Many home builders and construction firms have been willing to take the hit to their bottom line by absorbing these price increases. Others have simply chosen to delay construction of new homes despite strong demand. We saw these delays play out earlier this year, when starts of new single-family homes dipped significantly. But this past March, new housing starts reached their highest level since 2006, demonstrating strong demand and the lack of inventory for existing homes. Looking ahead, the need for lumber to support new homebuilding will most certainly continue to grow.
Not surprisingly, rising lumber costs are being reflected in overall building costs. According to the National Association of Home Builders, the cost of building an average new single-family home has increased by nearly $36,000 since April 2020 while that of the average new multifamily unit has increased by nearly $13,000 over the same period.

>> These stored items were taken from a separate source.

(* ===== verification/Strtod.v ===== *)
(** * Floating constants in text: [strtod]

    The functions of the C library that the configuration and the theme parser
    call, in the C locale: an optional sign, then a decimal or a hexadecimal
    number, an infinity or a NaN; without any the result is zero. The decimal
    value is rounded once, to the nearest [double]. *)

From Stdlib Require Import ZArith Lia Ascii String SpecFloat.
From stdpp Require Import base list strings.
From S2P Require Import Prelude CString Dbl.
Local Open Scope Z_scope.

(** The value of a digit. *)
Definition digit_val (base : Z) (c : ascii) : option Z :=
  let n := Z.of_nat (nat_of_ascii (tolower c)) in
  let d := if isdigit c then n - 48 else if in_range 97 122 (nat_of_ascii (tolower c)) then n - 87 else base in
  if d <? base then Some d else None.

(** Digits: the value, how many there are, and what follows. *)
Fixpoint digits_of (base acc n : Z) (s : string) : Z * Z * string :=
  match s with
  | EmptyString => (acc, n, s)
  | String c s' =>
      match digit_val base c with
      | Some d => digits_of base (acc * base + d) (n + 1) s'
      | None => (acc, n, s)
      end
  end.

(** Digits with a point among them: the value of all, how many are behind the
    point, and what follows. *)
Definition mantissa (base : Z) (s : string) : option (Z * Z * string) :=
  let '(m, n, s) := digits_of base 0 0 s in
  let '(m, f, s) := match s with
                    | String "." s' =>
                        let '(m', f, s'') := digits_of base m 0 s' in
                        if n + f =? 0 then (m, 0, s) else (m', f, s'')
                    | _ => (m, 0, s)
                    end in
  if n + f =? 0 then None else Some (m, f, s).

Definition sign (s : string) : bool * string :=
  match s with
  | String "-" s => (true, s)
  | String "+" s => (false, s)
  | _ => (false, s)
  end.

(** The exponent behind [mark]; zero if it is not complete. *)
Definition exponent (mark : ascii) (s : string) : Z :=
  match s with
  | EmptyString => 0
  | String c s =>
      if bool_decide (tolower c = mark) then
        let '(neg, s) := sign s in
        let '(x, n, _) := digits_of 10 0 0 s in
        if n =? 0 then 0 else if (neg : bool) then - x else x
      else 0
  end.

(** [m * 10 ^ e] and [m * 2 ^ e] in the format with precision [prec]. *)
Definition of_dec (prec emax : Z) (neg : bool) (m e : Z) : spec_float :=
  match m with
  | Zpos p =>
      if 0 <=? e
      then binary_normalize prec emax (if neg then - (m * 10 ^ e) else m * 10 ^ e) 0 neg
      else SFdiv prec emax (S754_finite neg p 0) (S754_finite false (Z.to_pos (10 ^ - e)) 0)
  | _ => S754_zero neg
  end.

Definition of_hex (prec emax : Z) (neg : bool) (m e : Z) : spec_float :=
  match m with
  | Zpos _ => binary_normalize prec emax (if neg then - m else m) e neg
  | _ => S754_zero neg
  end.

(** The text starts with [w], whatever the case. *)
Fixpoint ci_prefix (w s : string) : bool :=
  match w, s with
  | EmptyString, _ => true
  | String a w, String b s => bool_decide (tolower a = tolower b) && ci_prefix w s
  | _, _ => false
  end.

(** The number at the start of [s], in either format. *)
Definition parse_float (prec emax : Z) (s : string) : option spec_float :=
  let '(neg, s) := sign (skip_space s) in
  if ci_prefix "inf" s then Some (S754_infinity neg)
  else if ci_prefix "nan" s then Some S754_nan
  else match (if ci_prefix "0x" s then mantissa 16 (String.substring 2 (String.length s) s) else None) with
  | Some (m, f, s) => Some (of_hex prec emax neg m (exponent "p" s - 4 * f))
  | None =>
      match mantissa 10 s with
      | Some (m, f, s) => Some (of_dec prec emax neg m (exponent "e" s - f))
      | None => None
      end
  end.

Definition strtod (s : string) : dbl := default d_zero (parse_float 53 1024 s).

(** The decimal text of a number without sign is its value. *)
Lemma digits_of_digits s acc n :
  (digits_of 10 acc n s).1.1 = digits acc s.
Proof.
  revert acc n. induction s as [|c s IH]; intros acc n; [done|]. cbn [digits_of digits].
  unfold digit_val. destruct (isdigit c) eqn:Ed.
  - assert (tolower c = c) as ->.
    { unfold isdigit, in_range in Ed. unfold tolower, in_range.
      apply andb_true_iff in Ed as [H1%Nat.leb_le H2%Nat.leb_le].
      by destruct (Nat.leb_spec 65 (nat_of_ascii c)); [lia|]. }
    unfold isdigit, in_range in Ed. apply andb_true_iff in Ed as [H1%Nat.leb_le H2%Nat.leb_le].
    destruct (Z.ltb_spec (Z.of_nat (nat_of_ascii c) - 48) 10); [apply IH|lia].
  - destruct (in_range 97 122 _) eqn:Er.
    + unfold in_range in Er. apply andb_true_iff in Er as [H1%Nat.leb_le _].
      by destruct (Z.ltb_spec (Z.of_nat (nat_of_ascii (tolower c)) - 87) 10); [lia|].
    + done.
Qed.

Example strtod_examples :
  strtod "0.5" = d_lit 1 2 /\ strtod "1e2 " = d_of_Z 100 /\ strtod ".1" = d_lit 1 10 /\
  strtod "0x10.8p1" = d_of_Z 33 /\ strtod "0xg" = d_zero /\ strtod "." = d_zero /\
  strtod "100.25e-1" = d_lit 401 40 /\ strtod " -2.5" = d_lit (-5) 2.
Proof. vm_compute. repeat split. Qed.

These cost increases adversely impact consumers in the form of rising home prices. Under current economic conditions, every $1,000 increase in the median price of a new single-family home effectively excludes, or “prices out,” more than 150,000 households nationwide from the opportunity to buy that home.
Members of the 75 million strong Millennial generation (those born between 1980 and 1998) make up the largest share of home buyers, so it is no surprise they are among the hardest hit by these price increases. Many are now seeking to step onto the first rung of the homeownership ladder with the goal of benefiting from the wealth-building opportunities that owning a home can provide. The recent increases in new home prices created by the lumber shortage act as a barrier to the fulfillment of these aspirations.
Forty-four percent of Millennials are members of minority groups, making them more diverse than any preceding generation. So higher prices for new single-family homes disproportionately impact young Black and Hispanic households. The result will likely be a further widening of the already-enormous racial disparities in homeownership rates—the rate for whites currently exceeds that of Blacks by nearly 30 percentage points and Hispanics by nearly 25 percentage points.
What’s creating today’s lumber shortage? There are a number of likely causes: Wildfires in the western United States have had a devastating impact on timber supply. New safety protocols in response to the pandemic have severely disrupted activities throughout the lumber supply chain. Domestic sawmill output is down and about 3,000 sawmill jobs were lost during 2020. Restarting production takes time and some lumber producers may not yet have the capacity to meet the demand that now exists in the market. In addition, imports of softwood lumber from Canada, our main source of lumber imports, have declined in recent years—in part, because of duties imposed by the United States.
There’s a lot at stake. New housing construction can help power the post-pandemic economic recovery. Ensuring access to first-time homeownership can provide a lifetime of benefits for millions of families. To secure these opportunities, the Biden administration and Congress must act with urgency to identify the causes of the lumber shortage and implement effective remedies to increase supply.